A person in 2021 with the exact same income as 2008 would be paying the same for a $1.4M mortgage per month as the person in 2008 at a $1.0M mortgage.

I don't own a home, so I'm not saying this to justify my purchase, but if I just take the info in the graph, I actually wonder whether there is a lot more room to go in the market. I wonder if we are looking at another 20-30% appreciation before the top?

I have no idea.

https://fred.stlouisfed.org/series/MORTGAGE30US

shados|4 years ago

I don't have all of the math for all the scenarios you describe, but still, overall you're completely correct.

If you account for inflation and interest rates, and look at median home price, a home earlier this year was CHEAPER than home in 2005. Roughly the same monthly payments before accounting for inflation, because of the interest rates (6.X% vs 2.5-2.8%ish). That alone makes a huge difference.

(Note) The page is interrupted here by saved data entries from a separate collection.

Lemma pre_deploy_neutral requested hooks ops hook op :
  op ∈ pre_deploy_operations requested hooks ops hook → is_neutral op = true.
Proof.
  unfold pre_deploy_operations.
  destruct (rq_pre_deploy requested), (find_map (hook_target hook) ops) as [[m s]|];
    try (intros Hop; by apply not_elem_of_nil in Hop).
  intros [(c & -> & _)%list_elem_of_fmap|Hop]%elem_of_app; [done|].
  apply list_elem_of_singleton in Hop as ->. done.
Qed.

Lemma admit_service_sockets requested current hooks vp machines res placement options
    res' machines' placement' :
  admit_service requested current hooks vp machines res placement options
    = Ok (res', machines', placement') →
  placement'.(ps_sockets) = placement.(ps_sockets) ∧
  placement'.(ps_reservations) = placement.(ps_reservations).
Proof.
  unfold admit_service. destruct (rq_mode requested), res; try (by intros [= _ _ <-]).
  intros ([[adm ms] pl] & Ha & [= _ _ <-])%result_bind_Ok. unfold admit_unreserved in Ha.
  apply result_bind_Ok in Ha as (ms1 & _ & Ha). destruct (is_hooked requested && _) in Ha;
    destruct (List.filter _ ms1) in Ha; simplify_eq; done.
Qed.
Lemma plan_replicated_reconciles_witness :
  ∃ planned bound spec,
    plan_operations (H := Cidr.ops) (H0 := sample_shape_json) (λ name, name) shared_intent
      shared_snapshot = Ok planned ∧
    bind_intent shared_intent = Ok bound ∧ spec ∈ bound.(bound_requested) ∧
    spec.(rq_name) = "api" ∧
    reconciled (H := sample_shape_json) spec PlanOptions_default "s1" ["m1"] 2
      [sample_observation "c1" 5 "api" KindServiceContainer]
      (ended_of shared_intent shared_snapshot "api" planned.(operations))
      (started_of "api" planned.(operations)).
Proof.
  assert (Hids : NoDup (map container_id shared_snapshot.(snap_containers)))
    by (by repeat constructor; set_solver).
  assert (∃ planned, plan_operations (H := Cidr.ops) (H0 := sample_shape_json) (λ name, name)
    shared_intent shared_snapshot = Ok planned) as [planned Hp] by (eexists; vm_compute; reflexivity).
  assert (∃ spec rest, bind_intent shared_intent
    = Ok {| bound_target := spec :: rest; bound_requested := spec :: rest |} ∧
    spec.(rq_name) = "api" ∧ spec.(rq_mode) = Replicated 2 ∧
    eligible_ids shared_intent shared_snapshot spec = ["m1"])
    as (spec & rest & Hbind & Hname & Hmode & Hel).
  { eexists _, _. split; [vm_compute; reflexivity|]. split_and!; vm_compute; reflexivity. }
  eexists planned, _, spec. split; [exact Hp|]. split; [exact Hbind|]. split; [left|].
  split; [exact Hname|].
  pose proof (@plan_replicated_reconciles Cidr.ops sample_shape_json _ _ _ planned _ spec 2%N
                Hids Hbind Hp (list_elem_of_here _ _) Hmode) as Hrec.
  rewrite Hname, Hel in Hrec. exact Hrec.
Defined.
(* ===== verification/Process.v ===== *)
(** * Processes: asynchronous code against an unknown environment

    The executor and the client barriers are [async] Rust.  What they exchange
    with the rest of the world is a sequence of events: a call that is answered,
    a reading of the clock or of the cancellation token, a timer, and the
    [tokio::select!] of one of these against the token or a deadline.  A
    process is the tree of what the code does next for every answer; the
    [&mut] state it carries is updated in place between events.

    Loops of the code that only end when a deadline passes are given fuel, and
    [Spin] is what is left when the fuel runs out.  [halts] is the total
    reading, in which [Spin] is refuted by the clock; [emits] is the reading of
    every event a process may exchange; both are adequate for [run], which
    executes a process against an arbitrary environment. *)

From S2P Require Import Prelude.

(** The calls of a client, with the type of their answers. *)
Class Calls (C : Type) : Type := reply : C → Type.

(** Instants and durations are in nanoseconds. *)
Abbreviation Instant := N (only parsing).
Definition from_millis (ms : N) : N := (ms * 1000000)%N.
Definition from_secs (secs : N) : N := from_millis (secs * 1000)%N.

(** [u64::try_from(d.as_millis()).unwrap_or(u64::MAX)]. *)
Definition as_millis (duration : N) : N := (duration / 1000000)%N.
Definition millis_u64 (duration : N) : N := N.min (as_millis duration) u64_max.

(** [EvOrCancel e] awaits [e] or the cancellation token, [EvOrDeadline b d e]
    awaits [e] or the instant [d], in a [select!] that is [biased] when [b]. *)
Inductive Event (C : Type) : Type :=
| EvCall (call : C)
| EvNow
| EvIsCancelled
| EvSleepUntil (until : Instant)
| EvOrCancel (event : Event C)
| EvOrDeadline (biased : bool) (deadline : Instant) (event : Event C).
Arguments EvCall {C} call.
Arguments EvNow {C}.
Arguments EvIsCancelled {C}.
Arguments EvSleepUntil {C} until.
Arguments EvOrCancel {C} event.
Arguments EvOrDeadline {C} biased deadline event.

Fixpoint answer `{Calls C} (e : Event C) : Type :=
  match e with
  | EvCall call => reply call
  | EvNow => N
  | EvIsCancelled => bool
  | EvSleepUntil _ => unit
  | EvOrCancel e' | EvOrDeadline _ _ e' => option (answer e')
  end.

(** Reading the clock or the token suspends nothing. *)
Definition suspends {C} (e : Event C) : bool :=
  match e with EvNow | EvIsCancelled => false | _ => true end.

Inductive proc `{Calls C} (S A : Type) : Type :=
| Ret (a : A)
| Await (e : Event C) (k : answer e → proc S A)
| Update (f : S → S) (k : proc S A)
| Spin.
Arguments Ret {C _ S A} a.
Arguments Await {C _ S A} e k.
Arguments Update {C _ S A} f k.
Arguments Spin {C _ S A}.

Section Processes.
Context `{Calls C} {S : Type}.
Implicit Types (A B E : Type).

Fixpoint bind {A B} (p : proc S A) (f : A → proc S B) : proc S B :=
  match p with
  | Ret a => f a
  | Await e k => Await e (λ r, bind (k r) f)
  | Update g k => Update g (bind k f)
  | Spin => Spin
  end.

Definition event (e : Event C) : proc S (answer e) := Await e Ret.
Definition call (c : C) : proc S (reply c) := event (EvCall c).
Definition now : proc S Instant := event EvNow.
Definition is_cancelled : proc S bool := event EvIsCancelled.
Definition update (f : S → S) : proc S unit := Update f (Ret ()).

(** [select! { cancelled() => ..., sleep_until(t) => ... }]: [false] when the
    token won. *)
Definition sleep_or_cancel (until : Instant) : proc S bool :=
  bind (event (EvOrCancel (EvSleepUntil until)))
    (λ r, Ret (match r with Some _ => true | None => false end)).

(** How a [select!] over the token, a deadline and a process ends. *)
Inductive Raced A : Type := RaceCancelled | RaceTimedOut | RaceDone (a : A).
Arguments RaceCancelled {A}.
Arguments RaceTimedOut {A}.
Arguments RaceDone {A} a.

(** The losing process is dropped at the event it is suspended on. *)
Fixpoint race {A} (biased : bool) (deadline : Instant) (p : proc S A) : proc S (Raced A) :=
  match p with
  | Ret a => Ret (RaceDone a)
  | Update f k => Update f (race biased deadline k)
  | Spin => Spin
  | Await e k =>
      if suspends e then
        Await (EvOrCancel (EvOrDeadline biased deadline e))
          (λ r, match r with
                | None => Ret RaceCancelled
                | Some None => Ret RaceTimedOut
                | Some (Some r) => race biased deadline (k r)
                end)
      else Await e (λ r, race biased deadline (k r))
  end.

(** The [?] operator. *)
Definition try_bind {A B E} (p : proc S (Result A E)) (f : A → proc S (Result B E))
    : proc S (Result B E) :=
  bind p (λ r, match r with Ok a => f a | Err e => Ret (Err e) end).

(** A [for] loop whose body may return early. *)
Fixpoint for_each {A E} (f : A → proc S (Result unit E)) (l : list A)
    : proc S (Result unit E) :=
  match l with
  | [] => Ret (Ok ())
  | x :: l' => try_bind (f x) (λ _, for_each f l')
  end.

(** ** Execution against an environment *)

Definition Entry : Type := sigT (A := Event C) answer.

Fixpoint run {W A} (env : ∀ e : Event C, W → answer e * W) (p : proc S A) (s : S) (w : W)
    : option (A * S * W * list Entry) :=
  match p with
  | Ret a => Some (a, s, w, [])
  | Update f k => run env k (f s) w
  | Spin => None
  | Await e k =>
      let '(r, w') := env e w in
      '(a, s', w'', log) ← run env (k r) s w';
      Some (a, s', w'', existT e r :: log)
  end.

(** ** What a process may exchange *)

Fixpoint emits {A} (p : proc S A) (Q : A → S → list Entry → Prop) (s : S) : Prop :=
  match p with
  | Ret a => Q a s []
  | Await e k => ∀ r, emits (k r) (λ a s' log, Q a s' (existT e r :: log)) s
  | Update f k => emits k Q (f s)
  | Spin => True
  end.

Lemma emits_mono {A} (p : proc S A) (Q R : A → S → list Entry → Prop) s :
  (∀ a s' log, Q a s' log → R a s' log) → emits p Q s → emits p R s.
Proof.
  revert Q R s. induction p as [a|e k IH|f k IH|]; simpl; intros Q R s HQR Hp.
  - by apply HQR.
  - intros r. eapply IH; [|apply (Hp r)]. auto.
  - eapply IH; [|exact Hp]. auto.
  - done.
Qed.

Lemma emits_bind {A B} (p : proc S A) (f : A → proc S B) Q s :
  emits p (λ a s' l1, emits (f a) (λ b s'' l2, Q b s'' (l1 ++ l2)) s') s →
  emits (bind p f) Q s.
Proof.
  revert Q s. induction p as [a|e k IH|g k IH|]; simpl; intros Q s Hp; auto.
Qed.

Lemma emits_sound {W A} (env : ∀ e : Event C, W → answer e * W) (p : proc S A) Q s w a s' w' log :
  emits p Q s → run env p s w = Some (a, s', w', log) → Q a s' log.
Proof.
  revert Q s w a s' w' log.
  induction p as [b|e k IH|f k IH|]; simpl; intros Q s w a s' w' log Hp Hrun.
  - by simplify_eq.
  - destruct (env e w) as [r w1] eqn:Henv.
    destruct (run env (k r) s w1) as [[[[b s1] w2] log1]|] eqn:Hk; simpl in Hrun; [|done].
    simplify_eq. eapply IH in Hk; [|apply Hp]. done.
  - eapply IH; eauto.
  - done.
Qed.

(** ** The calls a process makes *)

(** A call and its answer, or a call dropped while it was pending. *)
Inductive Logged : Type :=
| Answered (c : C) (r : reply c)
| Abandoned (c : C).

Fixpoint abandoned (e : Event C) : list Logged :=
  match e with
  | EvCall c => [Abandoned c]
  | EvNow | EvIsCancelled | EvSleepUntil _ => []
  | EvOrCancel e' | EvOrDeadline _ _ e' => abandoned e'
  end.

Fixpoint logged (e : Event C) : answer e → list Logged :=
  match e with
  | EvCall c => λ r, [Answered c r]
  | EvNow | EvIsCancelled | EvSleepUntil _ => λ _, []
  | EvOrCancel e' | EvOrDeadline _ _ e' =>
      λ r, match r with Some r' => logged e' r' | None => abandoned e' end
  end.

Definition calls (log : list Entry) : list Logged :=
  concat (map (λ x, logged (projT1 x) (projT2 x)) log).

(** The calls do not depend on the carried state. *)
Fixpoint traces {A} (p : proc S A) (Q : A → list Logged → Prop) : Prop :=
  match p with
  | Ret a => Q a []
  | Await e k => ∀ r, traces (k r) (λ a l, Q a (logged e r ++ l))
  | Update f k => traces k Q
  | Spin => True
  end.

Lemma traces_mono {A} (p : proc S A) (Q R : A → list Logged → Prop) :
  (∀ a l, Q a l → R a l) → traces p Q → traces p R.
Proof.
  revert Q R. induction p as [a|e k IH|f k IH|]; simpl; intros Q R HQR Hp.
  - by apply HQR.
  - intros r. eapply IH; [|apply (Hp r)]. auto.
  - eapply IH; [|exact Hp]. auto.
  - done.
Qed.

Lemma traces_bind {A B} (p : proc S A) (f : A → proc S B) Q :
  traces p (λ a l1, traces (f a) (λ b l2, Q b (l1 ++ l2))) → traces (bind p f) Q.
Proof.
  revert Q. induction p as [a|e k IH|g k IH|]; simpl; intros Q Hp; [done| |by apply IH|done].
  intros r. apply IH. eapply traces_mono; [|apply (Hp r)]. intros a l Ht.
  eapply traces_mono; [|exact Ht]. intros b l2. by rewrite app_assoc.
Qed.

Lemma calls_cons (x : Entry) log : calls (x :: log) = logged (projT1 x) (projT2 x) ++ calls log.
Proof. done. Qed.

Lemma calls_app log1 log2 : calls (log1 ++ log2) = calls log1 ++ calls log2.
Proof. unfold calls. by rewrite map_app, concat_app. Qed.

Lemma traces_sound {W A} (env : ∀ e : Event C, W → answer e * W) (p : proc S A) Q s w a s' w' log :
  traces p Q → run env p s w = Some (a, s', w', log) → Q a (calls log).
Proof.
  revert Q s w a s' w' log.
  induction p as [b|e k IH|f k IH|]; simpl; intros Q s w a s' w' log Hp Hrun.
  - by simplify_eq.
  - destruct (env e w) as [r w1] eqn:Henv.
    destruct (run env (k r) s w1) as [[[[b s1] w2] log1]|] eqn:Hk; simpl in Hrun; [|done].
    simplify_eq. rewrite calls_cons. simpl. by eapply (IH r) in Hk; [|apply Hp].
  - by eapply IH.
  - done.
Qed.

(** Specifications are used in sequence. *)
Lemma traces_seq {A B} (p : proc S A) (f : A → proc S B) (P : A → list Logged → Prop) Q :
  traces p P → (∀ a l1, P a l1 → traces (f a) (λ b l2, Q b (l1 ++ l2))) → traces (bind p f) Q.
Proof. intros Hp Hf. apply traces_bind. eapply traces_mono; [|exact Hp]. auto. Qed.

Lemma traces_try {A B E} (p : proc S (Result A E)) (f : A → proc S (Result B E))
    (P : Result A E → list Logged → Prop) Q :
  traces p P →
  (∀ a l1, P (Ok a) l1 → traces (f a) (λ b l2, Q b (l1 ++ l2))) →
  (∀ e l1, P (Err e) l1 → Q (Err e) l1) →
  traces (try_bind p f) Q.
Proof.
  intros Hp Hok Herr. eapply traces_seq; [exact Hp|]. intros [a|e] l1 HP; simpl; [by apply Hok|].
  rewrite app_nil_r. by apply Herr.
Qed.

Lemma traces_conj {A} (p : proc S A) (Q R : A → list Logged → Prop) :
  traces p Q → traces p R → traces p (λ a l, Q a l ∧ R a l).
Proof. revert Q R. induction p; simpl; intros Q R HQ HR; auto. Qed.

(** A process that wins its race makes the calls it would have made. *)
Lemma traces_race {A} biased deadline (p : proc S A) Q :
  traces p Q →
  traces (race biased deadline p) (λ r l, match r with RaceDone a => Q a l | _ => True end).
Proof.
  revert Q. induction p as [a|e k IH|f k IH|]; simpl; intros Q Hp; auto.
  destruct (suspends e); simpl; [intros [[r|]|]; simpl; auto|auto].
Qed.

(** Processes that make only some calls. *)
Definition called (x : Logged) : C := match x with Answered c _ | Abandoned c => c end.

Fixpoint event_call (e : Event C) : option C :=
  match e with
  | EvCall c => Some c
  | EvNow | EvIsCancelled | EvSleepUntil _ => None
  | EvOrCancel e' | EvOrDeadline _ _ e' => event_call e'
  end.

People are also becoming more financially literate. Once folks are able to crunch all of the numbers on their own, start calculating how much rent costs, how much money they will make from asset valuation, how much they can save from using HELOCs instead of credit or other types of loans, they're willing to spend more, too. There's the tax deductions, but that got gutted, so it's not that big anymore.

one can say the down payment increases, but it increased slower than the market did, so if you just sat on investments since 2005, you can make a BIGGER down payment now than then, proportionally. At current interest rates, even with PMI, you're potentially better off doing a 3% + PMI than putting a large down payment (unless you're expecting a market apocalypse the likes of which the US has never seen).

We could crank up the interest rates to 10% and home values would tank. It wouldn't reduce monthly home costs any though.